Sabido é que Manuel Botelho, o primogênito. voltando a freqüentar matemáticas em Coimbra, fugira dali para Espanha com uma dama desleal a seu marido, estudante açoreano que cursava medicina.

Um ano demorara na Corunha Manuel Botelho com a fugitiva. alimentando-se dos recursos que sua mãe, extremosa por ele, lhe remetia, vendendo a pouco e pouco as suas jóias, e privando as filhas dos adornos próprios dos anos e da qualidade.

Secaram-se estas fontes, e não restavam outras. D. Rita disse afinal ao filho que deixara de socorrer Simão por não ter meios; e agora das escassas economias que fazia nada podia enviar-lhe porque estava em obrigação de pagar os alimentos de Simão à pessoa que por compaixão lhos dera em Viseu, e lhos estava dando no Porto. Ajuntava ela, para consolação do filho, que viesse ele para Vila-Real, e trouxesse consigo a infeliz senhora; que fosse ele para casa, e a deixasse a ela numa estalagem até se lhe arranjar habitação; que o ensejo era oportuno por estar na quinta de Montezelos o pai, quase divorciado da família.

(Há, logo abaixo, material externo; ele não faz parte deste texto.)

(** The run directory moves the sockets, a flag for one of them does not move
    the others. *)
Example run_dir_moves_sockets :
  let c := configWithEnv (λ _, "") None (Some "/Users/me") "1" [FRunDir "/tmp/run"; FHostSocket "/x/host.sock"] in
  (dc_MCPSocket c, dc_HostSocket c, tn_TokenFile (dc_Tunnel c), Validate c) =
  ("/tmp/run/mcp.sock", "/x/host.sock", "/tmp/run/tunnel-token", Ok ()).
Proof. vm_compute. reflexivity. Qed.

Voltou pelo Minho Manuel Botelho, e chegou com a dama ao Porto, quinze dias depois que Simão entrara no cárcere. 

Já noutro ponto deixamos dito que nunca os dois irmãos se deram, nem estimaram; mas o infortúnio de Simão remia as culpas do gênio fatal que o orfanara de pai e mãe, e só da irmã Rita lhe deixara uma lembrança saudosa.

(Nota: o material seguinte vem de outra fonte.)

(** ** Words *)

Lemma graphic_no_space l : Forall graphic l → no_space (char_val <$> l) [].
Proof.
  intros H k Hk. rewrite app_nil_r. rewrite length_fmap in Hk. rewrite <-fmap_drop.
  destruct (drop k l) as [|c rest] eqn:E. { apply (f_equal length) in E. rewrite length_drop in E. cbn in E. lia. }
  cbn [fmap list_fmap]. apply space_width_graphic. rewrite Forall_forall in H. apply H.
  rewrite <-(take_drop k l), E. apply elem_of_app. right. by left.
Qed.

Definition graphic_string (s : string) : Prop := Forall graphic (String.list_ascii_of_string s).

Lemma TrimSpace_graphic s : graphic_string s → TrimSpace s = s.
Proof.
  intros H. rewrite <-(String.string_of_list_ascii_of_string s) at 1.
  rewrite TrimSpace_word by (by apply graphic_no_space). apply String.string_of_list_ascii_of_string.
Qed.

Lemma graphic_app s t : graphic_string s → graphic_string t → graphic_string (s +:+ t).
Proof. unfold graphic_string. rewrite list_ascii_app. intros. by apply Forall_app. Qed.

(** The header that the middleware takes a token from is read back as it. *)
Lemma bearer_header token : word token → TrimSpace (GrpcAgent.TrimPrefix ("Bearer " +:+ token) "Bearer ") = token.
Proof. intros [_ H]. unfold GrpcAgent.TrimPrefix. rewrite CutPrefix_app. by apply TrimSpace_graphic. Qed.

(** ** The start *)

Lemma bind_Ok {E A B} (f : A → result E B) r b : mbind f r = Ok b → ∃ a, r = Ok a ∧ f a = Ok b.
Proof. destruct r as [a|e]; [|discriminate]. intros H. exists a. by split. Qed.

Lemma csv_values_in parts k l out vs : csv_values parts k l out = Ok vs →
  Forall (λ x, x ≠ "" ∧ TrimSpace x = x) out → Forall (λ x, x ≠ "" ∧ TrimSpace x = x) vs.
Proof.
  revert out. induction parts as [|p parts IH]; intros out; cbn [csv_values]; [by intros [= <-]|].
  repeat case_decide; try done; intros Hcsv Hout; eapply IH; try done.
  apply Forall_app. split; [done|]. constructor; [|constructor]. split; [done|apply TrimSpace_idemp].
Qed.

Foi Manuel à cadeia, e, abrindo os braços ao irmão. teve um glacial acolhimento.

Perguntou-lhe Manuel a história do seu desastre,

- Consta do processo - respondeu Simão.

- E tem o mano esperanças de liberdade? - replicou Manuel.

- Não penso nisso.

- Eu pouco posso oferecer-lhe, porque vou para casa forçado pela falta de recursos; mas, se precisa de roupa, repartirei consigo da minha.

- Não preciso nada, Esmolas só as recebo daquela mulher.

Já Manuel tinha reparado em Mariana, e da beleza da moça inferira conclusões para formar falsos juízos.

- E quem é esta menina? - tornou Manuel.

- É um anjo... Não lhe sei dizer mais nada.

Mariana sorriu-se, e disse:

- Sou uma criada do senhor Simão e de vossa senhoria.

- E cá do Porto?

- Nã0, meu senhor, seu dos arrabaldes de Viseu.

- E tem feito sempre companhia a meu mano?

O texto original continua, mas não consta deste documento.